The Unsolved Case of the Boy in the Box

Photo Source: National Center for Missing and Exploited Children

Photo Source: National Center for Missing and Exploited Children

Karaline Baldini

The body of a boy between ages four and five was found in a cardboard box in the woods. The body was discovered on February 25, 1957 off the Susquehanna Road in Philadelphia, Pennsylvania. The identity of the boy has remained unknown for sixty five years. 

 

An autopsy was performed by Philadelphia’s chief medical examiner, Dr. Joseph Spelman. The cold weather preserved the body, making it hard to give an exact time of death, but it was estimated to be between several days to a couple of weeks prior to the body being found.

 

The cause of death was trauma to the head. The unknown boy’s body was malnourished and covered in bruises. The boy had blue eyes and blond hair, which had been roughly cut. The stray strands of hair still clinging to his body suggested it was cut post mortem. 

 

Days and then weeks passed without anyone coming forward to identify the young boy.
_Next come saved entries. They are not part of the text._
(** * The SIR simulation (ch9/sir): control hooks and the reward / entropy
      learning-rate controller

    A shallow embedding of the [Sim] methods of the Store-Ignore-Recall
    simulation: [CalcEntropy], [ApplyReward], [ApplyInputs], [TestAll],
    [Defaults], [ApplyParams], [StatCounters] and the closures that
    [ConfigLoops] registers on the looper stacks; and, of the priming
    simulation, [TrialStats] and [SetEnv] (module [Priming]).

    - [float32] values are IEEE-754 binary32 numbers ([SpecFloat] at precision
      24, infinities at exponent 128); every operation rounds to nearest-even
      on its own, as Go does where it fuses no multiply-add (amd64).
    - Go's [int] is a 64-bit two's-complement integer: a [Z] with the
      wrap-around of [+] written out ([wrap64]).
    - The methods mutate the simulation through a pointer: they are
      computations of a state monad with failure ([M]); failure is a Go panic
      (a method called on a [nil] layer, loop or event).
    - The collaborators that are not part of the simulation's own file (the
      [SIREnv] environment, [math32.Log], the leabra looper helpers, the
      looper's runner) are the fields of a class or the variables of a
      section: every theorem holds whatever they are, but for what it
      states as a hypothesis (the bound [Log_bounded] of the logarithm, the
      library helpers registering library closures only). *)

From Stdlib Require Import ZArith Lia Bool List String Ascii.
From Stdlib Require Import Floats.SpecFloat.
From stdpp Require Import gmap strings list.

Import ListNotations.
Local Open Scope Z_scope.

(* ===================================================================== *)
(** * float32 arithmetic *)
(* ===================================================================== *)

Module Float32.

Definition prec : Z := 24.
Definition emax : Z := 128.

Definition float32 : Type := spec_float.

Definition add : float32 -> float32 -> float32 := SFadd prec emax.
Definition sub : float32 -> float32 -> float32 := SFsub prec emax.
Definition mul : float32 -> float32 -> float32 := SFmul prec emax.
Definition div : float32 -> float32 -> float32 := SFdiv prec emax.

(** Go's [x < y], [x > y], [x <= y] on float32: false as soon as one side is
    NaN. *)
Definition ltb (x y : float32) : bool := SFltb x y.
Definition gtb (x y : float32) : bool := SFltb y x.
Definition leb (x y : float32) : bool := SFleb x y.

Definition is_nan (x : float32) : bool :=
  match x with S754_nan => true | _ => false end.

Definition is_finite (x : float32) : bool :=
  match x with S754_zero _ | S754_finite _ _ _ => true | _ => false end.

(** The float32 nearest to the integer [n] (an integer literal, or
    [float32(n)]). *)
Definition of_Z (n : Z) : float32 := binary_normalize prec emax n 0 false.

(** The float32 nearest to the decimal fraction [n / d]: how Go converts an
    untyped constant such as [0.02] to float32. Numerator and denominator are
    exact, so the correctly rounded quotient is the nearest float32. *)
Definition of_ratio (n d : Z) : float32 := div (of_Z n) (of_Z d).

Definition zero : float32 := S754_zero false.
Definition one : float32 := S754_finite false 8388608 (-23).
Definition NaN : float32 := S754_nan.

(** [math32.Max(x, y)], which is [math.Max] on the float64 images (the
    conversions are exact). Special cases, in Go's order:
    [Max(x, +Inf) = Max(+Inf, x) = +Inf]; [Max(x, NaN) = Max(NaN, x) = NaN];
    [Max(+0, ±0) = Max(±0, +0) = +0]; [Max(-0, -0) = -0]. *)
Definition Max (x y : float32) : float32 :=
  match x, y with
  | S754_infinity false, _ | _, S754_infinity false => S754_infinity false
  | S754_nan, _ | _, S754_nan => S754_nan
  | S754_zero sx, S754_zero _ => if sx then y else x
  | _, _ => if gtb x y then x else y
  end.

(** The closed interval test [lo <= x <= hi]. *)
Definition in_range (lo hi x : float32) : bool := leb lo x && leb x hi.

End Float32.

Import Float32.

(** The constants of [CalcEntropy] as float32 values, by their sign, mantissa
    and exponent: 0.02, 0.25 and 2.77 are the nearest float32 to the decimal
    constant (see [c0_02_nearest] and the like below). *)
Definition c0_02 : float32 := S754_finite false 10737418 (-29).
Definition c0_25 : float32 := S754_finite false 8388608 (-25).
Definition c2_77 : float32 := S754_finite false 11618222 (-22).
Definition c4 : float32 := S754_finite false 8388608 (-21).
Definition c10 : float32 := S754_finite false 10485760 (-20).


(* ===================================================================== *)
(** * Enumerations *)
(* ===================================================================== *)

(** [etime.Modes] and [etime.Times], restricted to the values the simulation
    configures. *)
Inductive Modes : Type := Train | Test.
Inductive Times : Type := Run | Epoch | Trial | Cycle.

(** Modelled from the spec: the [Actions] enumeration of the SIR environment
    (declared beside [SIREnv], outside the simulation's file):
    [currentAction: enum{Store1,Store2,Ignore,Recall1,Recall2}]. *)
Inductive Actions : Type := Store1 | Store2 | Ignore | Recall1 | Recall2.

(** The leabra layer types [LayersByType] selects on. *)
Inductive LayerTypes : Type := SuperLayer | InputLayer | TargetLayer | OtherLayer.

#[global] Instance Modes_eq_dec : EqDecision Modes.
Proof. solve_decision. Defined.
#[global] Instance Times_eq_dec : EqDecision Times.
Proof. solve_decision. Defined.
#[global] Instance Actions_eq_dec : EqDecision Actions.
Proof. solve_decision. Defined.
#[global] Instance LayerTypes_eq_dec : EqDecision LayerTypes.
Proof. solve_decision. Defined.

(** Go's [int]: 64-bit two's complement. *)
Definition int_min : Z := - 2 ^ 63.
Definition int_max : Z := 2 ^ 63 - 1.
Definition is_int (n : Z) : Prop := int_min <= n <= int_max.
Definition wrap64 (n : Z) : Z := (n + 2 ^ 63) mod 2 ^ 64 - 2 ^ 63.

(** Go's [%] on ints: the remainder of the truncated division ([Z.rem]). *)
Definition int_rem (a b : Z) : Z := Z.rem a b.

(* ===================================================================== *)
(** * The network collaborator (leabra), as far as the simulation uses it *)
(* ===================================================================== *)

(** A pattern of external input: the values of a tensor. *)
Definition Pattern : Type := list float32.

(** A receiving pathway's learning rate ([Learn.LrateInit], [Learn.Lrate]). *)
Record Path : Type := { LrateInit : float32; Lrate : float32 }.

Record Layer : Type := {
  Layer_Name : string;
  Layer_Type : LayerTypes;
  (** the per-unit [AvgM] values, what [UnitValues(&vals, "AvgM", -1)] reads *)
  AvgM : list float32;
  (** [Pools[0].Inhib.Act.MaxIndex] *)
  MaxIndex : Z;
  (** the external input currently applied, [None] after [InitExt] *)
  Ext : option Pattern;
  RecvPaths : list Path
}.

Record Network : Type := { Layers : list Layer }.

Definition LayerByName (nm : string) (net : Network) : option Layer :=
  List.find (fun ly => String.eqb (Layer_Name ly) nm) (Layers net).

(** An update through the pointer [LayerByName nm] returned: the first layer
    of that name becomes [f] of it. *)
Fixpoint update_first (nm : string) (f : Layer -> Layer) (lays : list Layer) : list Layer :=
  match lays with
  | [] => []
  | ly :: rest =>
      if String.eqb (Layer_Name ly) nm then f ly :: rest
      else ly :: update_first nm f rest
  end.

Definition update_layer (nm : string) (f : Layer -> Layer) (net : Network) : Network :=
  {| Layers := update_first nm f (Layers net) |}.

Definition set_Ext (e : option Pattern) (ly : Layer) : Layer :=
  {| Layer_Name := Layer_Name ly; Layer_Type := Layer_Type ly; AvgM := AvgM ly;
     MaxIndex := MaxIndex ly; Ext := e; RecvPaths := RecvPaths ly |}.

Definition set_RecvPaths (ps : list Path) (ly : Layer) : Layer :=
  {| Layer_Name := Layer_Name ly; Layer_Type := Layer_Type ly; AvgM := AvgM ly;
     MaxIndex := MaxIndex ly; Ext := Ext ly; RecvPaths := ps |}.

(** [net.LayersByType(types...)]: the names of the layers of one of the
    types, in network order. *)
Definition LayersByType (types : list LayerTypes) (net : Network) : list string :=
  List.map Layer_Name
    (List.filter (fun ly => bool_decide (Layer_Type ly ∈ types)) (Layers net)).

(** [net.InitExt()]: "initializes external input state -- call prior to
    applying external inputs to layers": every layer's external input is
    reset. *)
Definition Net_InitExt (net : Network) : Network :=
  {| Layers := List.map (set_Ext None) (Layers net) |}.

(** [ly.LrateMult(mult)]: every receiving pathway's [Lrate] becomes
    [LrateInit * mult]. *)
Definition Path_LrateMult (mult : float32) (p : Path) : Path :=
  {| LrateInit := LrateInit p; Lrate := mul (LrateInit p) mult |}.

Definition Layer_LrateMult (mult : float32) (ly : Layer) : Layer :=
  set_RecvPaths (List.map (Path_LrateMult mult) (RecvPaths ly)) ly.

(** What the simulation asks of the network and prints, in order. *)
Inductive Effect : Type :=
| EvUnitValues (layer var : string)
| EvInitExt
| EvApplyExt (layer : string) (pats : Pattern)
| EvApplyExt1DTsr (layer : string) (pats : Pattern)
| EvLrateMult (layer : string) (mult : float32)
| EvPrintEnt (ent : float32).

(* ===================================================================== *)
(** * The statistics collaborator (estats) *)
(* ===================================================================== *)

Record Stats : Type := {
  Ints : gmap string Z;
  Floats32 : gmap string float32;
  Strings : gmap string string
}.

(** [Stats.Int(name)]: the stored value, 0 for a name never set. *)
Definition Stats_Int (name : string) (st : Stats) : Z := default 0 (Ints st !! name).

Definition Stats_SetInt (name : string) (v : Z) (st : Stats) : Stats :=
  {| Ints := <[name := v]> (Ints st); Floats32 := Floats32 st; Strings := Strings st |}.

Definition Stats_SetFloat32 (name : string) (v : float32) (st : Stats) : Stats :=
  {| Ints := Ints st; Floats32 := <[name := v]> (Floats32 st); Strings := Strings st |}.

Definition Stats_SetString (name : string) (v : string) (st : Stats) : Stats :=
  {| Ints := Ints st; Floats32 := Floats32 st; Strings := <[name := v]> (Strings st) |}.

(* ===================================================================== *)
(** * The looper collaborator: stacks of loops with named functions *)
(* ===================================================================== *)

(** The closures registered on the stacks. A Go closure captures the
    simulation; here it is a tag, and the simulation's own closures are the
    definitions of the same name below ([ApplyReward], [NZeroStop],
    [TestAtInterval], ...). [FnLib id] is a closure made by a library helper
    ([leabra.LooperStdPhases] and the like), which cannot name a method of
    [Sim]. *)
Inductive Closure : Type :=
| FnInit
| FnApplyInputs
| FnNewRun
| FnRunDone
| FnApplyReward
| FnNZeroStop
| FnTestAtInterval
| FnLogTestErrors
| FnLog (mode : Modes) (time : Times)
| FnRunStats
| FnGUIInit
| FnLib (id : string).

#[global] Instance Closure_eq_dec : EqDecision Closure.
Proof. solve_decision. Defined.

Definition is_lib (c : Closure) : bool :=
  match c with FnLib _ => true | _ => false end.

Module looper.

Record NamedFunc : Type := { Name : string; Func : Closure }.

Definition NamedFuncs : Type := list NamedFunc.

(** [funcs.Add(name, fun)]: appended at the tail. *)
Definition Add (name : string) (fn : Closure) (funcs : NamedFuncs) : NamedFuncs :=
  funcs ++ [{| Name := name; Func := fn |}].

(** [funcs.FindName(nm)]: the index of the first function named [nm]. *)
Fixpoint FindName (nm : string) (funcs : NamedFuncs) : option nat :=
  match funcs with
  | [] => None
  | f :: rest =>
      if String.eqb (Name f) nm then Some 0%nat
      else option_map S (FindName nm rest)
  end.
Desperate for answers, 270 recruits from the police academy searched the woods where the body was found. The Philadelphia Inquirer printed 400,000 flyers on their own accord with a picture of the boy and details of the crime scene. Police went so far as to dress and pose the body in order to get more realistic photos to show the public.

 

Police determined the box the boy was found in originally housed a white bassinet from JCPenney. In 1960, Remington Bristow, who was an employee at the medical examiner’s office when the body was found, attended an estate sale at a foster home about a mile and a half from where the boy was found. At the house, Bristow saw a bassinet like the one that came in the box. He also spotted blankets which seemed to match the one the boy’s body was wrapped in.

 

The foster home was owned by Arthur and Catherine Nicoletti. Catherine’s daughter, Anna Marie Nagle, from a previous marriage also lived there. Anywhere from five to twenty foster children lived in the home at a time. 

 

Anna Nagle was twenty years old and already had four children, one of which died in 1955 at the age of three from electrocution. Bristow believed that the unknown boy had been another one of Anna Nagle’s children. Years later when Catherine Nicoletti died, Arthur and Anna got married leading to speculation that the boy in the box may have been Arthur and Anna’s secret child. Bristow was not able to collect firm enough evidence to confirm his theory.

 

Police received another lead from a motorist. On February 24, 1957, about forty hours before the body was found, the man said he was driving on the Susquehanna Road when he saw a woman and boy unloading something from the trunk of their car. He stopped because he wanted to make sure they weren’t dumping trash. The woman appeared to be around forty or fifty and the boy was between twelve and fourteen. 

 

The man reported that when he asked them if they needed help the woman responded with a silent shake of the head. The boy also seemed to purposefully shift to conceal their license plate number. Unfortunately, this information didn’t provide police with any answers, only more questions. 

 

The boy was originally buried in a potter’s field, a burial ground for unidentified people, in Philadelphia. In 1998, the body was exhumed so DNA from his teeth could be extracted and he was reburied in Ivy Hill Cemetery. His DNA was submitted to the University of North Texas and entered into a national familial DNA database. The DNA sample investigators were able to collect was partially damaged from time and the coffin falling in.

 

The boy’s grave is marked with a head stone which reads, “America’s Unknown Child.” People often leave toys and flowers at the grave. As time passes, it becomes less and less likely that the boy’s identity will ever be known.